Stored data
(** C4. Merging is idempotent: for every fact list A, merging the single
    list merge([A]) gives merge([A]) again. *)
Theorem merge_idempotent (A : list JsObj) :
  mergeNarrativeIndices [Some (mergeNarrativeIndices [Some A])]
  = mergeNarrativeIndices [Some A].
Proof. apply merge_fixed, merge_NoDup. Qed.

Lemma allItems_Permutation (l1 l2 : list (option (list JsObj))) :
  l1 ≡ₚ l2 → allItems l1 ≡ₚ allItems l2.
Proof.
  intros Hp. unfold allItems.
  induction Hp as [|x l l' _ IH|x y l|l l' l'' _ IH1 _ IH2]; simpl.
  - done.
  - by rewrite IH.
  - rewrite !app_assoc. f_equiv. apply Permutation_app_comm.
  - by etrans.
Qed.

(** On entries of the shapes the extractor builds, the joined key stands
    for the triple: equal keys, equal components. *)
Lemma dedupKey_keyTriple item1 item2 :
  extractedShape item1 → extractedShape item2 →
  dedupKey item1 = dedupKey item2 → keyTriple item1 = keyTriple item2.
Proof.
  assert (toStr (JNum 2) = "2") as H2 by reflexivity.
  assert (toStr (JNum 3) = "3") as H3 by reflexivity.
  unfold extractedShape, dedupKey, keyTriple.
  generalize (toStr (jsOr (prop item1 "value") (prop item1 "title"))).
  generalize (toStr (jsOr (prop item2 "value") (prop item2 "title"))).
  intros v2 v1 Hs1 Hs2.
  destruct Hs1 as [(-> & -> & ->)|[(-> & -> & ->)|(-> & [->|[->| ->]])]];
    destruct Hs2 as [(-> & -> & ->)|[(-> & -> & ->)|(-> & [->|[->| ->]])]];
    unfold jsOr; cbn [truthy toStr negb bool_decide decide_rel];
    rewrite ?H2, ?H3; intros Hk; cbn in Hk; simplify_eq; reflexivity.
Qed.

» **Work required**
Using the data above, repeat exactly the lines that begin at the line with "Lemma allItems_Permutation (l1" and end at the line with "unfold extractedShape, dedupKey, keyTriple.", both ends included.

» **Output of the exercise**
Lemma allItems_Permutation (l1 l2 : list (option (list JsObj))) :
  l1 ≡ₚ l2 → allItems l1 ≡ₚ allItems l2.
Proof.
  intros Hp. unfold allItems.
  induction Hp as [|x l l' _ IH|x y l|l l' l'' _ IH1 _ IH2]; simpl.
  - done.
  - by rewrite IH.
  - rewrite !app_assoc. f_equiv. apply Permutation_app_comm.
  - by etrans.
Qed.

(** On entries of the shapes the extractor builds, the joined key stands
    for the triple: equal keys, equal components. *)
Lemma dedupKey_keyTriple item1 item2 :
  extractedShape item1 → extractedShape item2 →
  dedupKey item1 = dedupKey item2 → keyTriple item1 = keyTriple item2.
Proof.
  assert (toStr (JNum 2) = "2") as H2 by reflexivity.
  assert (toStr (JNum 3) = "3") as H3 by reflexivity.
  unfold extractedShape, dedupKey, keyTriple.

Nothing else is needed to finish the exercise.